After a short, tense walk, Waylon and the woman found an ATM in front of a closed gas station just over a block from Beasley’s apartment. It was still possible that Waylon had time to make it before Beasley went to bed depending on how wrapped up Beasley had gotten in the night’s programming.
“Would you please do one thing for me?” asked the woman. “Will you write a note to my husband explaining why I had to withdraw a hundred dollars? Just a quick explanation and a signature?”

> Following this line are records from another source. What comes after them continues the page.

(* ===== verification/DbQueue.v ===== *)
(** * db_queue.hpp: the database-backed queue

    [work] is a state machine, [worker_step], whose steps are the points at which
    another worker can interleave: one connection call or one handler call each.
    [work] runs it to the end; a pool of workers on one database interleaves the
    steps in any order.  Times are unix seconds; the wall clock is an argument. *)
From S2P Require Import Prelude CppString CppNum Database Tables.

Local Open Scope Z_scope.

Section queue.
Context {D W : Type} (conn : Connection D).

(** A handler runs on the database and on the rest of the world. *)
Definition Handler : Type := string -> M (D * W) unit.
Record DbQueue : Type := mkDbQueue {
  max_attempts_ : Z;
  retry_backoff_ : Z;
  retry_after_ : Z;
  handlers_ : gmap string Handler
}.
Definition new_queue : DbQueue := mkDbQueue 3 0 90 ∅.
Definition handler (job : string) (h : Handler) (q : DbQueue) : DbQueue :=
  mkDbQueue (max_attempts_ q) (retry_backoff_ q) (retry_after_ q) (<[job := h]> (handlers_ q)).

(** [handlers_.find(job)]. *)
Definition find_handler (q : DbQueue) (job : string) : option Handler := handlers_ q !! job.

Definition job_row (job payload : string) (attempts available : Z) : Row :=
  set_cell "reserved_at" (VInt 0) (set_cell "available_at" (VInt available)
    (set_cell "attempts" (VInt attempts) (set_cell "payload" (VStr payload)
      (set_cell "job" (VStr job) ∅)))).
Definition push (clock : Z) (job payload : string) (delay : Z) : M D unit :=
  _ ← insert conn "jobs" (job_row job payload 0 (if 0 <? delay then clock + delay else 0));
  mret tt.
Definition pending : M D nat := rows ← all conn "jobs"; mret (length rows).
Definition failed : M D nat := rows ← all conn "failed_jobs"; mret (length rows).

(** Where a worker stands: in the scan over its snapshot of the jobs table, or on
    a claimed job. *)
Inductive Worker : Type :=
  | Fetch
  | Scan (rows : list Row) (processed : Z)
  | Run (row : Row) (id : Z) (rows : list Row) (processed : Z)
  | Succeed (row : Row) (id : Z) (rows : list Row) (processed : Z)
  | Caught (e : exn) (row : Row) (id : Z) (rows : list Row) (processed : Z)
  | Drop (id : Z) (rows : list Row) (processed : Z)
  | Done (r : res Z).

Definition on_db {A} (m : M D A) : M (D * W) A := on_part fst (fun d s => (d, s.2)) m.

(** [row.has(key) ? row.get<std::int64_t>(key) : 0]. *)
Definition int_or_zero (row : Row) (key : string) : Z :=
  match row !! key with Some v => value_int v | None => 0 end.

(** What the catch block writes. *)
Definition failed_row (job payload what : string) : Row :=
  set_cell "error" (VStr what) (set_cell "payload" (VStr payload) (set_cell "job" (VStr job) ∅)).
Definition retry_row (q : DbQueue) (now attempts : Z) (row : Row) : Row :=
  set_cell "available_at" (VInt (if 0 <? retry_backoff_ q then now + retry_backoff_ q * attempts else 0))
    (set_cell "reserved_at" (VInt 0) (set_cell "attempts" (VInt attempts) row)).

(** Is the row due, and not held by another worker? *)
Definition due (q : DbQueue) (now : Z) (row : Row) : bool :=
  negb (now <? int_or_zero row "available_at") &&
  negb (negb (int_or_zero row "reserved_at" =? 0) && (now - int_or_zero row "reserved_at" <? retry_after_ q)).

Definition worker_step (q : DbQueue) (now : Z) (w : Worker) (s : D * W) : Worker * (D * W) :=
  match w with
  | Fetch =>
      match on_db (all conn "jobs") s with
      | (Ok rows, s) => (Scan rows 0, s)
      | (Throw e, s) => (Done (Throw e), s)
      end
  | Scan [] n => (Done (Ok n), s)
  | Scan (row :: rows) n =>
      match get_int row "id" with
      | Throw e => (Done (Throw e), s)
      | Ok id =>
          if negb (due q now row) then (Scan rows n, s)
          else
            let claim := set_cell "reserved_at" (VInt now) row in
            match on_db (update_if conn "jobs" id "reserved_at"
                           (VInt (int_or_zero row "reserved_at")) claim) s with
            | (Ok true, s) => (Run row id rows n, s)
            | (Ok false, s) => (Scan rows n, s)
            | (Throw e, s) => (Done (Throw e), s)
            end
      end
  | Run row id rows n =>
      match get_string row "job" with
      | Throw e => (Done (Throw e), s)
      | Ok job =>
          match find_handler q job with
          | None =>
              match on_db (remove conn "jobs" id) s with
              | (Ok _, s) => (Scan rows (n + 1), s)
              | (Throw e, s) => (Done (Throw e), s)
              end
          | Some h =>
              match get_string row "payload" with
              | Throw e => (Caught e row id rows n, s)
              | Ok payload =>
                  match h payload s with
                  | (Ok _, s) => (Succeed row id rows n, s)
                  | (Throw e, s) => (Caught e row id rows n, s)
                  end
              end
          end
      end
  | Succeed row id rows n =>
      match on_db (remove conn "jobs" id) s with
      | (Ok _, s) => (Scan rows (n + 1), s)
      | (Throw e, s) => (Caught e row id rows n, s)
      end
  | Caught OtherExn row id rows n => (Done (Throw OtherExn), s)
  | Caught (StdExn what) row id rows n =>
      match get_int row "attempts" with
      | Throw e => (Done (Throw e), s)
      | Ok a =>
          let attempts := a + 1 in
          if max_attempts_ q <=? attempts then
            match get_string row "job", get_string row "payload" with
            | Ok job, Ok payload =>
                match on_db (insert conn "failed_jobs" (failed_row job payload what)) s with
                | (Ok _, s) => (Drop id rows n, s)
                | (Throw e, s) => (Done (Throw e), s)
                end
            | Throw e, _ => (Done (Throw e), s)
            | _, Throw e => (Done (Throw e), s)
            end
          else
            match on_db (update conn "jobs" id (retry_row q now attempts row)) s with
            | (Ok _, s) => (Scan rows (n + 1), s)
            | (Throw e, s) => (Done (Throw e), s)
            end
      end
  | Drop id rows n =>
      match on_db (remove conn "jobs" id) s with
      | (Ok _, s) => (Scan rows (n + 1), s)
      | (Throw e, s) => (Done (Throw e), s)
      end
  | Done r => (Done r, s)
  end.

Fixpoint run_worker (fuel : nat) (q : DbQueue) (now : Z) (w : Worker) (s : D * W)
    : Worker * (D * W) :=
  match fuel with
  | O => (w, s)
  | S fuel => let '(w, s) := worker_step q now w s in run_worker fuel q now w s
  end.

(** [work(now)]; [now = 0] is the wall clock. *)
Definition rows_left (w : Worker) : list Row :=
  match w with
  | Scan rows _ | Run _ _ rows _ | Succeed _ _ rows _ | Caught _ _ _ rows _ | Drop _ rows _ => rows
  | _ => []
  end.
Definition work (q : DbQueue) (clock now : Z) (s : D * W) : option (res Z) * (D * W) :=
  let now := if now =? 0 then clock else now in
  let '(w, s) := worker_step q now Fetch s in
  match run_worker (5 * length (rows_left w) + 5) q now w s with
  | (Done r, s) => (Some r, s)
  | (_, s) => (None, s)
  end.

(** ** Workers on one database *)
Definition Pool : Type := list Worker * (D * W).
Inductive pool_step (q : DbQueue) (now : Z) : Pool -> Pool -> Prop :=
  | pool_one ws i w s w' s' :
      ws !! i = Some w -> worker_step q now w s = (w', s') ->
      pool_step q now (ws, s) (<[i := w']> ws, s').
End queue.
Arguments DbQueue : clear implicits.
Arguments Worker : clear implicits.
Arguments Pool : clear implicits.

(** ** Termination *)
Section termination.
Context {D W : Type} (conn : Connection D).
Implicit Types (q : DbQueue D W) (w : Worker).

(** Steps to the end of the pass: at most five per row. *)
Definition measure (w : Worker) : nat :=
  match w with
  | Fetch => 0
  | Scan rows _ => 5 * length rows + 1
  | Run _ _ rows _ => 5 * length rows + 5
  | Succeed _ _ rows _ => 5 * length rows + 4
  | Caught _ _ _ rows _ => 5 * length rows + 3
  | Drop _ rows _ => 5 * length rows + 2
  | Done _ => 0
  end.

Lemma worker_step_measure q now w s :
  w ≠ Fetch -> (forall r, w ≠ Done r) ->
  (measure (worker_step conn q now w s).1 < measure w)%nat /\ (worker_step conn q now w s).1 ≠ Fetch.
Proof.
  intros Hf Hd. destruct w as [|[|row rows] n|row id rows n|row id rows n|[what|] row id rows n|id rows n|r];
    try done; [..|by destruct (Hd r)]; cbn [worker_step]; repeat case_match; cbn; (split; [lia|done]).
Qed.

Lemma run_worker_done fuel q now w s :
  (measure w < fuel)%nat -> w ≠ Fetch -> exists r, (run_worker conn fuel q now w s).1 = Done r.
Proof.
  revert w s; induction fuel as [|fuel IH]; intros w s Hm Hf; [lia|]. cbn [run_worker].
  destruct (worker_step conn q now w s) as [w' s'] eqn:E.
  destruct w; try done; try (match type of E with worker_step _ _ _ ?w0 _ = _ =>
    destruct (worker_step_measure q now w0 s ltac:(done) ltac:(done)) as [Hl Hn];
    rewrite E in Hl, Hn; apply IH; [cbn [fst] in *; lia|done] end).
  cbn in E. injection E as <- <-. clear. exists r. induction fuel; [done|]. done.
Qed.
End termination.

(** A pass of [work] always ends: it returns the number of jobs it processed or lets
    an exception out, whatever the table holds, whatever the handlers throw. *)
Theorem work_terminates {D W} (conn : Connection D) (q : DbQueue D W) (clock now : Z) (s : D * W) :
  exists r s', work conn q clock now s = (Some r, s').
Proof.
  unfold work. cbn zeta. set (t := if now =? 0 then clock else now).
  destruct (worker_step conn q t Fetch s) as [w s1] eqn:E.
  destruct (run_worker_done conn (5 * length (rows_left w) + 5) q t w s1) as [r Hr].
  - cbn in E. destruct (on_db _ s) as [[rows|e] s2]; injection E as <- <-; cbn; lia.
  - cbn in E. destruct (on_db _ s) as [[rows|e] s2]; by injection E as <- <-.
  - destruct (run_worker _ _ _ _ _ _) as [w' s']. cbn in Hr. subst w'. eauto.
Qed.

(** ** Mutual exclusion *)
Lemma find_row_filter id id' rows :
  id ≠ id' -> find_row id' (List.filter (fun r => negb (is_id id r)) rows) = find_row id' rows.
Proof.
  intros Hne. induction rows as [|r rows IH]; [done|]. cbn. destruct (is_id id r) eqn:E; cbn; rewrite IH; [|done].
  replace (is_id id' r) with false; [done|]. symmetry. unfold is_id in *. destruct (r !! "id"); [|done].
  bools. apply Z.eqb_neq. congruence.
Qed.

(** What the queue needs of its two tables: they are there, with a text column for each
    text it writes and an integer column for each number. *)
Class QueueTables (known : string -> Prop) (fits : string -> Row -> Prop) : Prop := {
  qt_jobs : known "jobs";
  qt_failed : known "failed_jobs";
  qt_job_row job payload attempts available : fits "jobs" (job_row job payload attempts available);
  qt_failed_row job payload what : fits "failed_jobs" (failed_row job payload what);
  qt_number key z r : key ∈ ["reserved_at"; "attempts"; "available_at"] -> fits "jobs" r -> fits "jobs" (set_cell key (VInt z) r)
}.
#[export] Instance any_tables : QueueTables (fun _ => True) (fun _ _ => True).
Proof. done. Qed.

Section exclusion.
Context {D W : Type} (conn : Connection D) ok view room known fits norm
  `{!TableLaws conn ok view room known fits norm} `{!QueueTables known fits}.
Context (q : DbQueue D W) (now : Z).
Context (Hretry : 0 < retry_after_ q) (Hnow : now ≠ 0).
Implicit Types (w : Worker).

(** Handlers leave the database to the queue. *)
Definition quiet : Prop :=
  forall job h p s, find_handler q job = Some h -> (h p s).2.1 = s.1.
Context (Hquiet : quiet).

Definition running (w : Worker) : option Z :=
  match w with
  | Run _ id _ _ | Succeed _ id _ _ | Caught _ _ id _ _ | Drop id _ _ => Some id
  | _ => None
  end.
(** The rows a worker holds. *)
Definition held (w : Worker) : list Row :=
  match w with
  | Run row _ rows _ | Succeed row _ rows _ | Caught _ row _ rows _ => row :: rows
  | Scan rows _ | Drop _ rows _ => rows
  | _ => []
  end.
(** The row of a running job is stamped with the time of the pass. *)
Definition stamped (d : D) (id : Z) : Prop :=
  exists r, find_row id (view d "jobs") = Some r /\ r !! "reserved_at" = Some (VInt now).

“I’ll do it,” said Waylon, feeling a twinge of nobility. He liked thinking that writing polite notes could become part of his code of honor.
The woman rummaged around in her purse for a few moments before extracting a notepad and pen and handing them to Waylon. Then she turned to navigate the options on the glowing ATM display.
Waylon paused to consider the wording of the note, wanting to be direct and concise. A note of this kind, under these circumstances, had no business being ambiguous in any way. Certainly no room for light-heartedness or anything that could be construed as an evasion. All Waylon had managed to write was, “To whom it may concern” when the woman spun around, lunged toward him with her arm outstretched, and then a stinging burst of pepper spray splashed across Waylon’s eyes and he fell to his knees, pressing the palms of his hands against his face and coughing toxic-tasting saliva onto the asphalt. As he lay in the parking lot, lying prostrate in front of the ATM with his eyes burning and his nose running like a garden hose, Waylon slowly came to realize that there was no conceivable explanatory note that could possibly save his feet now.